> **AIM OF THE TASK**
Find every line with the string "Arguments" in the material below and copy it.

== Segment start ==

(** C25: 64-bit division agrees with the integers.  For every pair of unsigned
    operands [__udivdi3] returns the exact quotient, and no [DIVL] it issues
    traps; it faults exactly when the divisor is zero.  For signed operands
    [__divdi3] truncates toward zero as C requires, and wraps only for the one
    quotient that does not fit. *)
Theorem division_correct n d n' d' : is_u64 n -> is_u64 d -> is_i64 n' -> is_i64 d' -> d' <> 0 ->
  udivdi3 n d = (if d =? 0 then Fault DivideError else Done (n / d)) /\
  divdi3 n' d' = Done (i64 (Z.quot n' d')) /\
  (~ (n' = - 2 ^ 63 /\ d' = -1) -> divdi3 n' d' = Done (Z.quot n' d')).
Proof.
  intros Hn Hd Hn' Hd' H0. split; [|by apply divdi3_done]. destruct (Z.eqb_spec d 0) as [->|]; [done|]. by apply udiv64_done.
Qed.

Lemma division_correct_witness :
  udivdi3 (2 ^ 64 - 1) (2 ^ 33 + 7) = Done ((2 ^ 64 - 1) / (2 ^ 33 + 7)) /\ divdi3 (- 7 * 2 ^ 40) (2 ^ 33 + 1) = Done (-895).
Proof.
  destruct (division_correct (2 ^ 64 - 1) (2 ^ 33 + 7) (- 7 * 2 ^ 40) (2 ^ 33 + 1)) as (E & _ & E');
    [unfold is_u64; lia | unfold is_u64; lia | unfold is_i64; lia | unfold is_i64; lia | lia |].
  split; [exact E | apply E'; lia].
Defined.

(** The remainder entry points keep only the low 32 bits of the remainder
    ([umod64] and [smod64] return 32-bit types), so [__umoddi3] and [__moddi3]
    are right exactly when the remainder fits in 32 bits. *)
Lemma moddi3_truncates n d n' d' :
  is_u64 n -> is_u64 d -> d <> 0 -> is_i64 n' -> is_i64 d' -> d' <> 0 ->
  umoddi3 n d = Done (u32 (n mod d)) /\
  (umoddi3 n d = Done (n mod d) <-> n mod d < 2 ^ 32) /\
  moddi3 n' d' = Done (i32 (Z.rem n' d')) /\
  (moddi3 n' d' = Done (Z.rem n' d') <-> is_i32 (Z.rem n' d')).
Proof.
  intros Hn Hd Hd0 Hn' Hd' Hd0'.
  assert (umoddi3 n d = Done (u32 (n mod d))) as E1.
  { unfold umoddi3, umod64. rewrite udiv64_done by done. simpl. by rewrite sub_mul_u64. }
  assert (moddi3 n' d' = Done (i32 (Z.rem n' d'))) as E2.
  { unfold moddi3, smod64. rewrite sdiv64_done by done. simpl. by rewrite sub_mul_i64. }
  rewrite E1, E2. unfold is_u64 in *. pose proof (Z.mod_pos_bound n d ltac:(lia)).
  split_and!; try done; split.
  - intros [= <-]. apply u32_range.
  - intros ?. by rewrite u32_small by lia.
  - intros [= <-]. apply i32_range.
  - intros ?. by rewrite i32_small.
Qed.

Lemma paste_outside h a b f l : same_outside [a; b; f; l] h (paste h a b f l).
Proof.
  intros x Hx. unfold paste. rewrite lookup_set_prev, !lookup_set_next, lookup_set_prev.
  repeat case_decide; set_solver.
Qed.

Lemma cut_size h a b : size (cut h a b) = size h.
Proof. unfold cut. by autorewrite with cells. Qed.

Lemma paste_size h a b f l : size (paste h a b f l) = size h.
Proof. unfold paste. by autorewrite with cells. Qed.
End rings.

(** ** Primitive operations on rings *)

Ltac mload := erewrite bind_done;
  [| first [apply load_next_ok | apply load_prev_ok]; solve [eauto with kernel] ].

Section prims.
Implicit Types (h : heap) (X Y F ns : list Z) (a b e f l x y : Z).

Lemma nonnull_eqb a : a <> NULL -> (a =? NULL) = false.
Proof. by intros ?%Z.eqb_neq. Qed.

Lemma is_interior_run h a p n :
  a <> NULL -> pv h a = Some p -> nx h a = Some n ->
  is_interior a h = Done (negb (p =? NULL) && negb (n =? NULL), h).
Proof.
  intros Ha Hp Hn. unfold is_interior. rewrite nonnull_eqb by done.
  mload. destruct (p =? NULL); [done|]. mload. done.
Qed.

Lemma is_tail_run h a p n :
  a <> NULL -> pv h a = Some p -> nx h a = Some n ->
  is_tail a h = Done (negb (p =? NULL) && (n =? NULL), h).
Proof.
  intros Ha Hp Hn. unfold is_tail. rewrite nonnull_eqb by done.
  mload. destruct (p =? NULL); [done|]. mload. done.
Qed.

Lemma is_head_run h a p n :
  a <> NULL -> pv h a = Some p -> nx h a = Some n ->
  is_head a h = Done ((p =? NULL) && negb (n =? NULL), h).
Proof.
  intros Ha Hp Hn. unfold is_head. rewrite nonnull_eqb by done.
  mload. destruct (p =? NULL); simpl; [|done]. mload. done.
Qed.

Lemma ring_pv h X x y Y : ring h (X ++ x :: y :: Y) -> pv h y = Some x.
Proof. intros Hr. by apply ring_link in Hr as [_ ?]. Qed.

Lemma ring_nx h X x y Y : ring h (X ++ x :: y :: Y) -> nx h x = Some y.
Proof. intros Hr. by apply ring_link in Hr as [? _]. Qed.

(** The link after a non-first cell, at the end of the ring or inside it. *)
Lemma ring_nx_any h X x y Y :
  ring h (X ++ x :: y :: Y) -> exists n, nx h y = Some n /\ (n = NULL <-> Y = []).
Proof.
  intros Hr. destruct Y as [|z Y].
  - exists NULL. split; [|done].
    apply (ring_last h (X ++ [x])). by rewrite <- app_assoc.
  - exists z. change (x :: y :: z :: Y) with ([x] ++ y :: z :: Y) in Hr.
    rewrite app_assoc in Hr. split; [by eapply ring_nx|].
    split; [|done]. intros ->. by eapply (ring_nonnull _ _ NULL) in Hr; [|set_solver].
Qed.

Lemma ring_pv_any h X x y Y :
  ring h (X ++ x :: y :: Y) -> exists p, pv h x = Some p /\ (p = NULL <-> X = []).
Proof.
  intros Hr. destruct X as [|z X] using rev_ind.
  - exists NULL. split; [by eapply ring_head | done].
  - exists z. rewrite <- app_assoc in Hr. simpl in Hr. split; [by eapply ring_pv|].
    split; [|intros E; by destruct X]. intros ->. by eapply (ring_nonnull _ _ NULL) in Hr; [|set_solver].
Qed.
(* ===== verification/Block.v ===== *)
(** * devices/block.c: block devices

    A block device is what [struct block] holds, with the state of its driver
    in place of the [aux] pointer.  A driver is an instance of [BlockOps], the
    two operations of [struct block_operations] and what the kernel relies on:
    a read returns the bytes last written to that sector.  The drivers
    themselves (the IDE disk and the partitions on it) are other components;
    [memory_disk] is an instance to run the code with. *)

From stdpp Require Import options strings.
From S2P Require Import Prelude Bytes.
Local Open Scope Z_scope.
Local Open Scope kernel_scope.

Definition BLOCK_SECTOR_SIZE : Z := 512.

(** The contents of one sector. *)
Definition sector_ok (d : list Z) : Prop := length d = 512%nat /\ Forall is_byte d.

Class BlockOps (D : Type) := {
  ops_read : D -> Z -> list Z;
  ops_write : D -> Z -> list Z -> D;
  driver_ok : D -> Prop;
  ops_read_ok d s : driver_ok d -> sector_ok (ops_read d s);
  ops_write_ok d s data : driver_ok d -> sector_ok data -> driver_ok (ops_write d s data);
  ops_read_write d s s' data : driver_ok d -> sector_ok data ->
    ops_read (ops_write d s data) s' = if s' =? s then data else ops_read d s'
}.

Inductive block_type :=
  | BLOCK_KERNEL
  | BLOCK_FILESYS
  | BLOCK_SCRATCH
  | BLOCK_SWAP
  | BLOCK_RAW
  | BLOCK_FOREIGN.

#[export] Instance block_type_eq_dec : EqDecision block_type.
Proof. solve_decision. Defined.

Record block (D : Type) := mk_block {
  block_name : string;
  type : block_type;
  block_size : Z;
  aux : D;
  read_cnt : Z;
  write_cnt : Z
}.
Arguments mk_block {D}.
Arguments block_name {D}.
Arguments type {D}.
Arguments block_size {D}.
Arguments aux {D}.
Arguments read_cnt {D}.
Arguments write_cnt {D}.

Section operations.
Context {D : Type} `{!BlockOps D}.

Definition check_sector (b : block D) (sector : Z) : outcome unit :=
  if block_size b <=? sector then Fault Panic else Done tt.

Definition block_read (sector : Z) : M (block D) (list Z) := fun b =>
  let? _ := check_sector b sector in
  let buffer := ops_read (aux b) sector in
  Done (buffer, mk_block (block_name b) (type b) (block_size b) (aux b) (u64 (read_cnt b + 1)) (write_cnt b)).

Definition block_write (sector : Z) (buffer : list Z) : M (block D) unit := fun b =>
  let? _ := check_sector b sector in
  let? _ := oassert (negb (bool_decide (type b = BLOCK_FOREIGN))) in
  Done (tt, mk_block (block_name b) (type b) (block_size b) (ops_write (aux b) sector buffer)
              (read_cnt b) (u64 (write_cnt b + 1))).

(** A device the kernel may write, in working order. *)
Definition block_ok (b : block D) : Prop := driver_ok (aux b) /\ type b <> BLOCK_FOREIGN.

Definition block_sector (b : block D) (s : Z) : list Z := ops_read (aux b) s.

Lemma block_read_run b s : block_ok b -> s < block_size b ->
  exists b', block_read s b = Done (block_sector b s, b') /\ block_ok b' /\
    block_size b' = block_size b /\ aux b' = aux b.
Proof.
  intros Hb Hs. unfold block_read, check_sector. rewrite (proj2 (Z.leb_gt _ _)) by lia.
  by eexists.
Qed.

Lemma block_write_run b s data : block_ok b -> s < block_size b -> sector_ok data ->
  exists b', block_write s data b = Done (tt, b') /\ block_ok b' /\ block_size b' = block_size b /\
    forall s', block_sector b' s' = if s' =? s then data else block_sector b s'.
Proof.
  intros [Hd Ht] Hs Hok. unfold block_write, check_sector. rewrite (proj2 (Z.leb_gt _ _)) by lia.
  cbn [obind]. rewrite bool_decide_false by done. eexists. split; [reflexivity|].
  split; [split; [by apply ops_write_ok | done]|]. split; [done|].
  intros s'. by apply ops_read_write.
Qed.

Lemma block_sector_ok b s : block_ok b -> sector_ok (block_sector b s).
Proof. intros [Hd _]. by apply ops_read_ok. Qed.
End operations.

(** ** A disk in memory *)

Abbreviation memory_disk := (gmap Z (list Z)).

Definition blank_sector : list Z := replicate 512 0.

Lemma blank_sector_ok : sector_ok blank_sector.
Proof. split; [done|]. apply Forall_replicate. by unfold is_byte. Qed.

#[export, refine] Instance memory_disk_ops : BlockOps memory_disk := {
  ops_read d s := default blank_sector (d !! s);
  ops_write d s data := <[s := data]> d;
  driver_ok d := map_Forall (fun _ data => sector_ok data) d
}.
Proof.
  - intros d s Hd. destruct (d !! s) as [data|] eqn:E; simpl; [by eapply Hd | apply blank_sector_ok].
  - intros d s data Hd Hs. by apply map_Forall_insert_2.
  - intros d s s' data _ _. rewrite lookup_insert.
    destruct (Z.eqb_spec s' s) as [->|]; case_decide; try done; congruence.
Defined.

== Segment end ==

> **RESULT**
Arguments mk_block {D}.
Arguments block_name {D}.
Arguments type {D}.
Arguments block_size {D}.
Arguments aux {D}.
Arguments read_cnt {D}.
Arguments write_cnt {D}.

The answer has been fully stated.